Function has been the focus of investigators^1,16,17 who have attempted to identify community-dwelling older people who are at risk for losing independence. Establishing guidelines and identifying interventions to alter the risk or to provide public health services to manage increasing dependence has also been a focus of researchers.^16,17 Physical function relates to the ability to perform activities of daily living (ADL), instrumental activities of daily living, and mobility tasks important for independent living without substantial risk of injury.¹⁸

Understanding the relationship of physical impairments and disabilities to physical function of community-dwelling older adults may increase the ability to identify older adults who are at risk for loss of independence and may help streamline the process of functional assessment. Identifying physical impairments and disability associated with physical capabilities may be useful in developing interventions that can be tailored to specific impairments and disabilities. The purpose of our study was to examine the relationship of physical impairment and disability to physical function in community-dwelling older adults (60 years of age). We expected 4 domains (eg, a practical or meaningful set of related physiological functions, actions, or tasks¹¹) in physical impairment and disability to contribute to function in a manner consistent with independent community-dwelling living status: (1) mobility/fall risk, (2) muscle force, (3) coordination, and (4) general fitness.

	Method

Top Abstract Introduction Method Results Discussion and Conclusion References

 
Subjects

Participants in our study were male veterans referred to the Geriatric Evaluation and Management (GEM) program of the Pittsburgh University Drive Veterans Affairs Medical Center (UDVAMC), Pittsburgh, Pa, for examination.
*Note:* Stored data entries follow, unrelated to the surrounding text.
Lemma mapM_In_r {A B : Type} (f : A -> option B) (l : list A) (r : list B) (y : B) :
  mapM f l = Some r -> In y r -> exists x, In x l /\ f x = Some y.
Proof.
  rewrite mapM_Some. intros H. induction H as [|x0 y0 l r Hxy H IH]; intros Hy; [inversion Hy|].
  destruct Hy as [<-|Hy].
  - exists x0. split; [left; reflexivity|exact Hxy].
  - destruct (IH Hy) as (x & Hx & Hfx). exists x. split; [right; exact Hx|exact Hfx].
Qed.

(** ** Creating the objects of a document *)

(** What [alloc j h = (v, h')] gives: the heap grows at its end, by at
    least the depth of the document; the new value denotes the document and
    is made of new objects only. *)
Lemma alloc_items (items : list Json) :
  Forall (fun j => forall h v h', alloc j h = (v, h') ->
            (exists ext, h' = h ++ ext) /\ (length h + depth j <= length h')%nat
            /\ exists ls, walk (depth j) h' v = Some (j, ls)
                          /\ Forall (fun l => (length h <= l < length h')%nat) ls) items ->
  forall h vs h', alloc_seq alloc items h = (vs, h') ->
    (exists ext, h' = h ++ ext)
    /\ (length h + list_max (List.map depth items) <= length h')%nat
    /\ Forall2 (fun x v => exists ls, walk (depth x) h' v = Some (x, ls)
                                      /\ Forall (fun l => (length h <= l < length h')%nat) ls)
         items vs.
Proof.
  intros Hall. induction Hall as [|x rest Hx Hrest IH]; intros h vs h' H; simpl in H.
  - inversion H; subst. split; [exists []; rewrite app_nil_r; reflexivity|].
    split; [simpl; lia|constructor].
  - destruct (alloc x h) as [v h1] eqn:Ex.
    destruct (alloc_seq alloc rest h1) as [vs' h2] eqn:Er.
    inversion H; subst vs h'; clear H.
    destruct (Hx h v h1 Ex) as ((e1 & ->) & Hlen1 & ls & Hw & Hb).
    destruct (IH _ _ _ Er) as ((e2 & ->) & Hlen2 & Hf2).
    split; [exists (e1 ++ e2); rewrite app_assoc; reflexivity|].
    split; [simpl; rewrite !length_app in *; lia|].
    constructor.
    + exists ls. split; [apply walk_prefix; exact Hw|].
      eapply Forall_impl; [exact Hb|]. simpl. intros l Hl. rewrite !length_app in *. lia.
    + eapply Forall2_impl; [exact Hf2|]. simpl. intros y w (ls' & Hw' & Hb').
      exists ls'. split; [exact Hw'|].
      eapply Forall_impl; [exact Hb'|]. simpl. intros l Hl. rewrite !length_app in *. lia.
Qed.
(** * Verification of the ttb-verifier job queue, worker and Ollama gate

    Shallow embedding of [app/queue_manager.py] (SQLite-backed queue),
    [app/job_manager.py] (file-based batch job store), [app/worker.py]
    (queue worker loop), [app/label_validator.py] ([validate_label]),
    [app/ocr_backends.py] ([OllamaOCR.extract_text] / [_do_extract]) and
    [app/api.py] ([process_batch_job], the DELETE batch endpoint).

    Conventions:
    - timestamps ([time.time()], [datetime.utcnow()]) are [Z]; the queue
      uses seconds, the lock wait loop uses milliseconds;
    - the table [verify_jobs] is a list of rows in rowid order;
    - Python dicts exchanged between the modules are association lists
      of [pyval]s; JSON columns hold the decoded value (json.dumps and
      json.loads round-trip on these values). *)

From Stdlib Require Import String Ascii List ZArith Bool Lia.
From Equations Require Import Equations.
Import ListNotations.
Local Open Scope Z_scope.
Set Warnings "-register-all".

(** ** Python values *)

Inductive pyval : Type :=
| PyNone
| PyBool (b : bool)
| PyInt (z : Z)
| PyStr (s : string)
| PyDict (d : list (string * pyval)).

Definition pydict := list (string * pyval).

(** [d.get(k)] *)
Definition dict_get (d : pydict) (k : string) : option pyval :=
  match find (fun kv => String.eqb (fst kv) k) d with
  | Some (_, v) => Some v
  | None => None
  end.

(** [d[k] = v]: replaces an existing key in place, appends otherwise. *)
Definition dict_set (d : pydict) (k : string) (v : pyval) : pydict :=
  if existsb (fun kv => String.eqb (fst kv) k) d
  then map (fun kv => if String.eqb (fst kv) k then (k, v) else kv) d
  else d ++ [(k, v)].

(** [bool(v)] *)
Definition py_truthy (v : pyval) : bool :=
  match v with
  | PyNone => false
  | PyBool b => b
  | PyInt z => negb (z =? 0)
  | PyStr s => negb (String.eqb s EmptyString)
  | PyDict d => match d with [] => false | _ => true end
  end.

(** [if ground_truth:] on an [Optional[Dict]] *)
Definition gt_truthy (gt : option pydict) : bool :=
  match gt with Some d => py_truthy (PyDict d) | None => false end.

(** ** The [verify_jobs] table of [QueueManager] *)

Inductive job_status : Type :=
| Pending | Processing | Completed | Failed | Cancelled.

Definition job_status_eqb (a b : job_status) : bool :=
  match a, b with
  | Pending, Pending | Processing, Processing | Completed, Completed
  | Failed, Failed | Cancelled, Cancelled => true
  | _, _ => false
  end.

Lemma job_status_eqb_eq (a b : job_status) : job_status_eqb a b = true <-> a = b.
Proof. destruct a, b; simpl; split; congruence. Qed.

Record job_row : Type := mk_row {
  id : string;
  status : job_status;
  attempts : nat;
  max_attempts : nat;
  image_path : string;
  ground_truth : option pydict;
  result : option pydict;
  error : option string;
  created_at : Z;
  updated_at : Z;
  completed_at : option Z
}.

Definition table := list job_row.

Definition is_pending (r : job_row) : bool := job_status_eqb (status r) Pending.

(** [status IN ('completed', 'failed', 'cancelled')] *)
Definition is_terminal (r : job_row) : bool :=
  match status r with
  | Completed | Failed | Cancelled => true
  | Pending | Processing => false
  end.

Definition has_id (j : string) (r : job_row) : bool := String.eqb (id r) j.

(** [SELECT ... WHERE id = ?] followed by [fetchone()] *)
Definition lookup (j : string) (db : table) : option job_row := find (has_id j) db.

(** [UPDATE verify_jobs SET ... WHERE p]: returns [cursor.rowcount] and the
    new table. *)
Fixpoint update_where (p : job_row -> bool) (f : job_row -> job_row) (db : table)
  : nat * table :=
  match db with
  | [] => (0%nat, [])
  | r :: rest =>
      let '(n, rest') := update_where p f rest in
      if p r then (S n, f r :: rest') else (n, r :: rest')
  end.

(** [DELETE FROM verify_jobs WHERE p]: returns [cursor.rowcount] and the
    new table. *)
Fixpoint delete_where (p : job_row -> bool) (db : table) : nat * table :=
  match db with
  | [] => (0%nat, [])
  | r :: rest =>
      let '(n, rest') := delete_where p rest in
      if p r then (S n, rest') else (n, r :: rest')
  end.

(** [SELECT * FROM verify_jobs WHERE status = 'pending'
     ORDER BY created_at ASC LIMIT 1]; ties go to the earlier row. *)
Fixpoint oldest_pending (db : table) : option job_row :=
  match db with
  | [] => None
  | r :: rest =>
      match oldest_pending rest with
      | None => if is_pending r then Some r else None
      | Some o =>
          if is_pending r && (created_at r <=? created_at o) then Some r else Some o
      end
  end.

(** *** QueueManager operations *)

(** [enqueue]: [INSERT] of a fresh row; [now] is [time.time()] and
    [job_id] the generated UUID.  A duplicate primary key makes the
    [INSERT] raise [sqlite3.IntegrityError] ([None]).  The ground truth is
    stored as [json.dumps(ground_truth) if ground_truth else None]: an empty
    dict is stored as [NULL]. *)
Definition enqueue (qm_max_attempts : nat) (job_id img : string)
    (gt : option pydict) (now : Z) (db : table) : option table :=
  if existsb (has_id job_id) db then None
  else Some (db ++ [{| id := job_id; status := Pending; attempts := 0;
                       max_attempts := qm_max_attempts; image_path := img;
                       ground_truth := if gt_truthy gt then gt else None;
                       result := None; error := None;
                       created_at := now; updated_at := now;
                       completed_at := None |}]).

(** [SET status = 'processing', attempts = attempts + 1, updated_at = ?] *)
Definition claim_row (now : Z) (r : job_row) : job_row :=
  {| id := id r; status := Processing; attempts := S (attempts r);
     max_attempts := max_attempts r; image_path := image_path r;
     ground_truth := ground_truth r; result := result r; error := error r;
     created_at := created_at r; updated_at := now;
     completed_at := completed_at r |}.

(** The dict returned by [dequeue]: [dict(row)] with [attempts += 1] and
    [status = "processing"] (its [updated_at] is the one read by the
    [SELECT]). *)
Definition claimed_job (r : job_row) : job_row :=
  {| id := id r; status := Processing; attempts := S (attempts r);
     max_attempts := max_attempts r; image_path := image_path r;
     ground_truth := ground_truth r; result := result r; error := error r;
     created_at := created_at r; updated_at := updated_at r;
     completed_at := completed_at r |}.

(** Python's [sqlite3] module (legacy transaction control, its default)
    opens a transaction implicitly only before INSERT, UPDATE, DELETE and
    REPLACE.  The [SELECT] of [dequeue] therefore runs on its own, and the
    [UPDATE ... WHERE id = ?] is a second, separate atomic step on the
    shared table. *)
Definition dequeue_select (db : table) : option job_row := oldest_pending db.

Definition dequeue_update (now : Z) (row : job_row) (db : table)
  : option job_row * table :=
  (Some (claimed_job row), snd (update_where (has_id (id row)) (claim_row now) db)).

Definition dequeue (now : Z) (db : table) : option job_row * table :=
  match dequeue_select db with
  | None => (None, db)
  | Some row => dequeue_update now row db
  end.

Definition complete_row (res : pydict) (now : Z) (r : job_row) : job_row :=
  {| id := id r; status := Completed; attempts := attempts r;
     max_attempts := max_attempts r; image_path := image_path r;
     ground_truth := ground_truth r; result := Some res; error := None;
     created_at := created_at r; updated_at := now;
     completed_at := Some now |}.

Definition complete (job_id : string) (res : pydict) (now : Z) (db : table) : table :=
  snd (update_where (has_id job_id) (complete_row res now) db).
The GEM program is an interdisciplinary team approach to the examination and management of community-dwelling older veterans (60 years of age). The target population of veterans for the GEM program has been community-dwelling older veterans who are having difficulty in managing the daily activities and responsibilities of living in the community. Nonambulatory older veterans and older veterans with severe dementia or acute terminal illness are generally not seen by the GEM team, because the benefits of the GEM appear to be minimal for these groups.¹⁹ Veterans were referred primarily by health care professionals (eg, primary care physician, nurse, pharmacist, social worker) who were participating in the veterans' care. Referrals were based on the clinical opinion of the health care worker.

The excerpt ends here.